The SQL commonplace is aware of an fascinating function the place you possibly can undertaking any practical dependencies of a main (or distinctive) key that’s listed within the GROUP BY
clause with out having so as to add that practical dependency to the GROUP BY
clause explicitly.
What does this imply? Contemplate this easy schema:
CREATE TABLE writer (
id INT NOT NULL PRIMARY KEY,
title TEXT NOT NULL
);
CREATE TABLE e book (
id INT NOT NULL PRIMARY KEY,
author_id INT NOT NULL REFERENCES writer,
title TEXT NOT NULL
);
As a way to rely the variety of books by writer, we have a tendency to jot down:
SELECT a.title, rely(b.id)
FROM writer a
LEFT JOIN e book b ON a.id = b.author_id
GROUP BY
a.id, -- Required, as a result of names aren't distinctive
a.title -- Required in some dialects, however not in others
We now have to group by one thing distinctive on this case, as a result of if two authors are known as John Doe, we nonetheless need them to supply separate teams. So GROUP BY a.id
is a given.
We’re used to additionally GROUP BY a.title
, particularly in these dialects that require this, since we record a.title
within the SELECT
clause:
- Db2
- Derby
- Exasol
- Firebird
- HANA
- Informix
- Oracle
- SQL Server
However is it actually required? It isn’t as per the SQL commonplace, as a result of there’s a practical dependency between writer.id
and writer.title
. In different phrases, for every worth of writer.id
, there may be precisely one doable worth of writer.title
, or writer.title
is a operate of writer.id
Which means it doesn’t matter if we GROUP BY
each columns, or solely the first key. The end result have to be the identical in each instances, therefore that is doable:
SELECT a.title, rely(b.id)
FROM writer a
LEFT JOIN e book b ON a.id = b.author_id
GROUP BY a.id
Which SQL dialects help this?
At the very least the next SQL dialects help this language function:
- CockroachDB
- H2
- HSQLDB
- MariaDB
- MySQL
- PostgreSQL
- SQLite
- Yugabyte
It’s noteworthy that MySQL used to easily ignore whether or not a column might be projected unambiguously or not, within the presence of GROUP BY
. Whereas the next question was rejected in most dialects, it was not, in MySQL, previous to the introduction of the ONLY_FULL_GROUP_BY mode:
SELECT author_id, title, rely(*)
FROM writer
GROUP BY author_id
What ought to we show for writer.title
, if an writer has written a couple of e book? It doesn’t make sense, but MySQL nonetheless used to permit it, and would simply undertaking any arbitrary worth from the group.

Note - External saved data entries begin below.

Lemma get_code_hash_records mv db a h db' :
  get_code_hash display storage mv db a = Ok (h, db') -> records (data mv) db db'.
Proof.
  intros (o & os & Hf & Ho & ->)%get_code_hash_iff. eapply push_records; [exact Ho|].
  unfold code_found in Hf. unfold origin_read, read_chain.
  destruct (entries_below _ _ _) as [|[k [inc [| | | | |]|]] es]; try (destruct Hf as [-> _]; by right); [|done].
  destruct Hf as [-> _]. left. by eexists.
Qed.

Lemma read_storage_records mv db a slot v db' :
  read_storage display storage mv db a slot = Ok (v, db') -> records (data mv) db db'.
Proof.
  intros (o & os & Hf & Ho & ->)%read_storage_iff. eapply push_records; [exact Ho|].
  unfold slot_found in Hf. unfold origin_read, read_chain.
  destruct (entries_below _ _ _) as [|[k [inc [| | | | |]|]] es]; try done;
    destruct Hf as [-> _]; [by right|]. left. by eexists.
Qed.

Lemma records_trans d db1 db2 db3 : db_tx_idx db2 = db_tx_idx db1 ->
  records d db1 db2 -> records d db2 db3 -> records d db1 db3.
Proof.
  intros Hi H1 H2 loc. rewrite <- Hi. destruct (H2 loc) as [Heq|]; [|by right].
  rewrite Heq, Hi. apply H1.
Qed.

Lemma finish_basic_records mv db a loc account x db' :
  finish_basic display storage mv db a loc account = Ok (x, db') -> records (data mv) db db'.
Proof.
  intros (db1 & ra & -> & H)%finish_basic_inv. intros l.
  change (origins_at l (set_read_accounts ra db1)) with (origins_at l db1).
  destruct H as [->|[h H]]; [by left|]. by apply (get_code_hash_records _ _ _ _ _ H).
Qed.

Lemma basic_read_records mv db a loc x db' :
  basic_read display storage mv db a loc = Ok (x, db') -> records (data mv) db db'.
Proof.
  intros H. destruct (basic_read_leaves _ _ _ _ _ _ _ _ H) as (os1 & account & _ & [Hn| ->] & H1).
  - destruct (basic_read_ok _ _ _ _ _ _ _ _ H) as (os & vs & Hch & _).
    rewrite (basic_read_chain _ _ _ _ _ _ os vs Hch (or_introl Hn)) in H.
    apply outcome_bind_ok in H as (y & _ & H).
    assert (records (data mv) db (put_origins loc os db)) as Hr.
    { intros l. rewrite origins_at_put. case_decide as Hd; [|by left]. subst l. right. left. by eexists. }
    apply (records_trans _ _ (put_origins loc os db)); [done|done|].
    destruct y; [by eapply finish_basic_records|]. injection H as _ <-. intros l. by left.
  - assert (records (data mv) db (put_origins loc (origins_at loc db) db)) as Hr.
    { intros l. rewrite origins_at_put. case_decide as Hd; [|by left]. subst l. by left. }
    apply (records_trans _ _ (put_origins loc (origins_at loc db) db)); [done|done|].
    destruct account; cbn in H1; [by eapply finish_basic_records|]. injection H1 as _ <-. intros l. by left.
Qed.
(* ===== verification/Fetch.v ===== *)
(** * Fetch: keeping a block on disk (bins/fetch/src/main.rs)

    The tool fetches a block, executes it on an [RpcStorage] and saves the block,
    the accounts that the execution read, and the bytecodes and block hashes of all
    blocks fetched so far.  [load_block] reads them back as the tests and benches do
    (crates/pevm/tests/common/mod.rs).

    The files are maps; that a file cannot be created or written is left out.  The
    provider, the fork of a block and its execution are parameters. *)

From S2P Require Import Prelude Types Platform Storage.
#[local] Open Scope Z_scope.

Section Fetch.
Context {P : Platform} {Block : Type} (number : Block -> Z).

Inductive FetchError :=
| BlockNotFetched
| NoBlockFound
| NoBlockSpec
| ExecutionFailed
| BytecodesNotRead
| NoCodeHash (a : Address)
| BlockHashesNotRead.

(** The directory data/.  The last two files may be missing; [Some None] is one
    that does not decode. *)
Record Disk := mkDisk {
  block_files : gmap Z Block;
  pre_states : gmap Z (gmap Address EvmAccount);
  bytecodes_file : option (option (gmap B256 EvmCode));
  block_hashes_file : option (option (gmap Z B256));
}.
Abbreviation fetchM := (stateM Disk FetchError).

Definition write_block (b : Block) : fetchM unit := fun d =>
  (Ok tt, mkDisk (<[number b := b]> (block_files d)) (pre_states d) (bytecodes_file d) (block_hashes_file d)).
Definition write_pre_state (n : Z) (st : gmap Address EvmAccount) : fetchM unit := fun d =>
  (Ok tt, mkDisk (block_files d) (<[n := st]> (pre_states d)) (bytecodes_file d) (block_hashes_file d)).
Definition write_bytecodes (codes : gmap B256 EvmCode) : fetchM unit := fun d =>
  (Ok tt, mkDisk (block_files d) (pre_states d) (Some (Some codes)) (block_hashes_file d)).
Definition write_block_hashes (hashes : gmap Z B256) : fetchM unit := fun d =>
  (Ok tt, mkDisk (block_files d) (pre_states d) (bytecodes_file d) (Some (Some hashes))).

(** A file that is missing counts as empty. *)
Definition read_map {M} (e : FetchError) (empty : M) (file : Disk -> option (option M)) : fetchM M := fun d =>
  (match file d with
   | None => Ok empty
   | Some None => Err e
   | Some (Some m) => Ok m
   end, d).

(** [account.code.take()]. *)
Definition without_code (acc : EvmAccount) : EvmAccount :=
  mkEvmAccount (ea_balance acc) (ea_nonce acc) (ea_code_hash acc) None (ea_storage acc).

(** The loop over the accounts: codes move to the bytecodes. *)
Fixpoint split_codes (l : list (Address * EvmAccount)) (codes : gmap B256 EvmCode)
    (st : gmap Address EvmAccount) : outcome FetchError (gmap B256 EvmCode * gmap Address EvmAccount) :=
  match l with
  | [] => Ok (codes, st)
  | (a, acc) :: l =>
      codes ← match ea_code acc with
        | None => Ok codes
        | Some code =>
            match ea_code_hash acc with
            | None => Err (NoCodeHash a)
            | Some h => if decide (h = KECCAK_EMPTY) then Panic else Ok (<[h := code]> codes)
            end
        end;
      split_codes l codes (<[a := without_code acc]> st)
  end.

(** Saving the snapshot of the storage ([BTreeMap::extend] replaces). *)
Definition save (n : Z) (snapshot : InMemoryStorage) : fetchM unit :=
  codes ← read_map BytecodesNotRead ∅ bytecodes_file;
  '(codes, st) ← pure_of (split_codes (map_to_list (accounts snapshot)) (bytecodes snapshot ∪ codes) ∅);
  _ ← write_bytecodes codes;
  _ ← write_pre_state n st;
  hashes ← read_map BlockHashesNotRead ∅ block_hashes_file;
  let hashes := block_hashes snapshot ∪ hashes in
  if decide (hashes = ∅) then mret tt else write_block_hashes hashes.

(** The parent of a block, a u64. *)
Definition parent_number (b : Block) : Z := u64_sub (number b) 1.

(** [main]: what the provider answers, whether the block has a fork, and what its
    execution on the state of block [parent] leaves in the storage. *)
Definition fetch_block (provided : outcome unit (option Block)) (get_block_spec : Block -> outcome unit unit)
    (execute : Block -> Z -> outcome unit InMemoryStorage) : fetchM unit :=
  block ← pure_of (map_err (fun _ => BlockNotFetched) provided);
  block ← pure_of (match block with Some b => Ok b | None => Err NoBlockFound end);
  _ ← pure_of (map_err (fun _ => NoBlockSpec) (get_block_spec block));
  snapshot ← pure_of (map_err (fun _ => ExecutionFailed) (execute block (parent_number block)));
  _ ← write_block block;
  save (number block) snapshot.

(** [for_each_block_from_disk], one block. *)
Definition load_block (d : Disk) (n : Z) : option (Block * InMemoryStorage) :=
  codes ← bytecodes_file d ≫= id;
  hashes ← block_hashes_file d ≫= id;
  b ← block_files d !! n;
  st ← pre_states d !! n;
  Some (b, mkInMemoryStorage st codes hashes).
End Fetch.
(* ===== verification/FetchSpec.v ===== *)
(** * FetchSpec: a fetched block can be replayed (bins/fetch/src/main.rs)

    What the tool leaves on disk answers as the node did while the block was
    executed; the files of other blocks stay. *)

From S2P Require Import Prelude Types Platform Storage Rpc RpcSpec Fetch.
#[local] Open Scope Z_scope.

Section Spec.
Context {P : Platform} {Block : Type} (number : Block -> Z).

(** Accounts without code are saved as they are. *)
Lemma split_codes_bare l codes st : NoDup l.*1 -> Forall (fun e => ea_code e.2 = None) l ->
  split_codes l codes st = Ok (codes, list_to_map l ∪ st).
Proof.
  revert st. induction l as [|[a acc] l IH]; intros st; cbn; [by rewrite (left_id_L ∅ (∪))|].
  intros [Ha Hnd]%NoDup_cons [Hc Hl]%Forall_cons. cbn in Hc. rewrite Hc. cbn. rewrite IH by done.
  replace (without_code acc) with acc by (by destruct acc; cbn in Hc; subst).
  by rewrite <- insert_union_r, insert_union_l by (by apply not_elem_of_list_to_map_1).
Qed.

(** The map in a file, empty if there is none. *)
Definition contents {K A} `{Countable K} (file : option (option (gmap K A))) : gmap K A := default ∅ (file ≫= id).

Lemma read_map_ok {K A} `{Countable K} e (file : Disk (Block := Block) -> option (option (gmap K A))) d m d' :
  read_map e ∅ file d = (Ok m, d') -> d' = d /\ m = contents (file d).
Proof. unfold read_map, contents. destruct (file d) as [[x|]|]; cbn; by intros [= <- <-]. Qed.

(** Saving a snapshot whose accounts hold no code. *)
Lemma save_bare n m (d d' : Disk (Block := Block)) : (forall a acc, accounts m !! a = Some acc -> ea_code acc = None) ->
  save n m d = (Ok tt, d') ->
  block_files d' = block_files d /\
  pre_states d' = <[n := accounts m]> (pre_states d) /\
  bytecodes_file d' = Some (Some (bytecodes m ∪ contents (bytecodes_file d))) /\
  block_hashes_file d' <> Some None /\
  contents (block_hashes_file d') = block_hashes m ∪ contents (block_hashes_file d) /\
  (block_hashes_file d' = None <-> block_hashes_file d = None /\ block_hashes m = ∅).
Proof.
  intros Hbare (codes & d1 & [-> ->]%read_map_ok & H)%state_bind_ok.
  rewrite split_codes_bare in H; [|apply NoDup_fst_map_to_list|].
  2: { apply Forall_forall. intros [a acc] Hin%elem_of_map_to_list. by eapply Hbare. }
  rewrite list_to_map_to_list, (right_id_L ∅ (∪)) in H.
  apply state_bind_ok in H as (x & d1 & [= <- <-] & (u1 & d2 & [= _ <-] & (u2 & d3 & [= _ <-] & H)%state_bind_ok)%state_bind_ok).
  apply state_bind_ok in H as (hashes & d4 & Hh & H). pose proof Hh as [-> ->]%read_map_ok. cbn in H.
  assert (block_hashes_file d <> Some None) as Hok by (intros He; unfold read_map in Hh; cbn in Hh; by rewrite He in Hh).
  assert (block_hashes m ∪ contents (block_hashes_file d) = ∅ <-> block_hashes m = ∅ /\ contents (block_hashes_file d) = ∅) as Hempty.
  { split; [|by intros [-> ->]]. intros He. pose proof (map_positive_l _ _ He) as Hz. split; [done|].
    by rewrite Hz, (left_id_L ∅ (∪)) in He. }
  case_decide as He; injection H as <-; cbn; cbn in He; rewrite Hempty in He; repeat (split; [done|]).
  - destruct He as [Hz _]. rewrite Hz, (left_id_L ∅ (∪)). split; [done|]. split; [by intros ->|by intros []].
  - intros [Hf Hz]. exfalso. apply He. by rewrite Hf.
Qed.

(** ** Replaying a fetched block *)

Context {E : Type} (new_raw : list Z -> Bytecode) (code_is_empty : Bytecode -> bool) (hash_slow : Bytecode -> B256)
  (EMPTY_ROOT_HASH : B256) (provider : Provider (E := E)) (precompiles : list Address) (w : world).
Context (get_block_spec : Block -> outcome unit unit).

(** C39: a fetched block can be replayed from disk.  Suppose that the tool succeeds on
    a block whose execution made the calls [cs] to the RPC storage.  If the disk had
    a file of block hashes or the execution read one, then the block loads again,
    with a storage that gives the execution every account, code, slot and block
    hash that the node gave it.  If there was no such file and nothing to put into
    one, the block does not load at all: the loader insists on a file that the tool
    did not write.  In both cases the bytecodes, the block hashes other than those
    replaced, and the files of the blocks fetched earlier are still there. *)
Theorem fetched_block_replays block cs log s execute d d'
  (Hp : provider_sound new_raw hash_slow provider w)
  (Hrun : run_calls new_raw code_is_empty hash_slow EMPTY_ROOT_HASH provider precompiles cs RpcStorage_new = (log, s))
  (Hexec : execute block (parent_number number block) = Ok (into_snapshot s))
  (Hfetch : fetch_block number (Ok (Some block)) get_block_spec execute d = (Ok tt, d')) :
  (is_Some (block_hashes_file d) \/ cache_block_hashes s <> ∅ -> exists st, load_block d' (number block) = Some (block, st) /\
     forall c x, (c, Ok x) ∈ log -> replays new_raw precompiles w st c x) /\
  (block_hashes_file d = None -> cache_block_hashes s = ∅ -> load_block d' (number block) = None) /\
  (forall n, n <> number block -> block_files d' !! n = block_files d !! n /\ pre_states d' !! n = pre_states d !! n) /\
  (forall h, is_Some (contents (bytecodes_file d) !! h) -> is_Some (contents (bytecodes_file d') !! h)) /\
  forall n, is_Some (contents (block_hashes_file d) !! n) -> is_Some (contents (block_hashes_file d') !! n).
Proof.
  destruct (calls_ok new_raw code_is_empty hash_slow EMPTY_ROOT_HASH provider precompiles w cs RpcStorage_new log s Hp
    (new_cache_ok _ _ _ _ _) Hrun) as (Hs & _).
  apply state_bind_ok in Hfetch as (b1 & d1 & [= <- <-] & (b2 & d2 & [= <- <-] & H)%state_bind_ok).
  apply state_bind_ok in H as (u & d3 & [= _ <-] & (m & d4 & Hm & H)%state_bind_ok).
  rewrite Hexec in Hm. injection Hm as <- <-.
  apply state_bind_ok in H as (u2 & d5 & [= _ <-] & H). apply save_bare in H as (Hb & Hst & Hc & Hok & Hh & Hnone).
  2: { intros a acc Ha. eapply ao_bare, (co_accounts _ _ _ _ _ _ Hs _ _ Ha). }
  cbn in *. split; [|split; [|split; [|split]]].
  - intros Hfile. assert (block_hashes_file d' <> None) as Hsome.
    { intros [Hd Hs0]%Hnone. rewrite Hd in Hfile. by destruct Hfile as [[]|]. }
    unfold load_block. rewrite Hc, Hb, Hst, !lookup_insert_eq.
    destruct (block_hashes_file d') as [[hashes|]|] eqn:Hf; [|done..].
    eexists. split; [cbn; reflexivity|]. intros c x Hin.
    destruct (calls_remembered _ _ _ _ _ _ _ _ _ _ _ _ _ Hp (new_cache_ok _ _ _ _ _) Hrun Hin) as (_ & before & Hcor & Hrem).
    eapply remembers_replays; [|done|done|done]. cbn in Hh. subst hashes.
    split; cbn; [done|apply map_union_subseteq_l..].
  - intros Hd Hs0. unfold load_block. rewrite (proj2 Hnone (conj Hd Hs0)). cbn. by destruct (bytecodes_file d' ≫= id).
  - intros n Hn. by rewrite Hb, Hst, !lookup_insert_ne by done.
  - intros h [c Hx]. rewrite Hc. cbn. apply lookup_union_is_Some. right. by exists c.
  - intros n [h Hn]. rewrite Hh. cbn. apply lookup_union_is_Some. right. by exists h.
Qed.
End Spec.

(** ** Witness and examples

    Block 5, whose execution is the session of RpcSpec.v; the disk already has the
    bytecodes of earlier blocks. *)
Section Demo.
#[local] Existing Instance demo.

Definition any_spec (_ : Z) : outcome unit unit := Ok tt.
Definition session_snapshot : InMemoryStorage :=
  into_snapshot (run_calls demo_raw demo_raw_empty demo_hash 0 demo_provider [] session RpcStorage_new).2.
Definition run_session (_ : Z) (_ : Z) : outcome unit InMemoryStorage := Ok session_snapshot.
Definition used_disk : Disk (Block := Z) := mkDisk {[ 4 := 4 ]} ∅ (Some (Some {[ 99 := Eof [1] ]})) None.
Definition demo_fetch : outcome FetchError unit * Disk :=
  fetch_block id (Ok (Some 5)) any_spec run_session used_disk.

Lemma fetched_block_replays_witness :
  exists st, load_block demo_fetch.2 5 = Some (5, st) /\ st_storage (InMemory_storage st) 7 2 = Ok 42 /\
    is_Some (contents (bytecodes_file demo_fetch.2) !! 99).
Proof.
  assert ((CallStorage 7 2, Ok (ASlot 42)) ∈
    (run_calls demo_raw demo_raw_empty demo_hash 0 demo_provider [] session RpcStorage_new).1) as Hin
    by (vm_compute; set_solver).
  destruct (fetched_block_replays id demo_raw demo_raw_empty demo_hash 0 demo_provider [] demo_world any_spec 5 session
    (run_calls demo_raw demo_raw_empty demo_hash 0 demo_provider [] session RpcStorage_new).1
    (run_calls demo_raw demo_raw_empty demo_hash 0 demo_provider [] session RpcStorage_new).2
    run_session used_disk demo_fetch.2 demo_sound (surjective_pairing _) eq_refl ltac:(vm_compute; reflexivity))
    as (Hload & _ & _ & Hold & _).
  destruct Hload as (st & Hst & Hlog); [by right; vm_compute|].
  exists st. split; [exact Hst|]. split.
  - refine (Hlog _ _ Hin _). by intros (_ & H & _).
  - apply Hold. vm_compute. by eexists.
Defined.

(** The parent of the genesis block is not looked for: its number wraps around. *)
Lemma genesis_parent_wraps : parent_number id 0 = 2 ^ 64 - 1.
Proof. by vm_compute. Qed.

(** The file of block hashes is only written when there is one to write, but the
    block does not load without it. *)
Lemma no_hashes_no_load :
  let d := (fetch_block id (Ok (Some 5)) any_spec (fun _ _ => Ok (mkInMemoryStorage ∅ ∅ ∅)) (mkDisk ∅ ∅ None None)) in
  d.1 = Ok tt /\ load_block d.2 5 = None.
Proof. split; by vm_compute. Qed.
End Demo.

Immediately, MySQL solely permits for projecting columns with a practical dependency on the GROUP BY
clause, as is permitted by the SQL commonplace.
Professionals & Cons
Whereas the shorter syntax that avoids the additional columns is likely to be simpler to take care of (simple to undertaking further columns, if required), there may be some danger of queries breaking in manufacturing, particularly when underlying constraints are disabled, e.g. for a migration. Whereas it’s unlikely {that a} main secret’s disabled in a dwell system, it might nonetheless be the case, and with out the important thing, a beforehand legitimate question will not be legitimate for a similar motive why MySQL’s previous interpretation was invalid: There’s not a assure of practical dependency.
Different syntax
Ranging from jOOQ 3.16, and #11834, it is going to be doable to reference tables straight within the GROUP BY
clause, as a substitute of particular person columns. For instance:
SELECT a.title, rely(b.id)
FROM writer a
LEFT JOIN e book b ON a.id = b.author_id
GROUP BY a
The semantics will probably be:
- If the desk has a main key (composite or not), use that within the
GROUP BY
clause, as a substitute - If the desk doesn’t have a main key, record all of the columns from the desk as a substitute.
Since not one of the RDBMS supported by jOOQ at the moment helps this syntax, it’s a purely artificial jOOQ feature.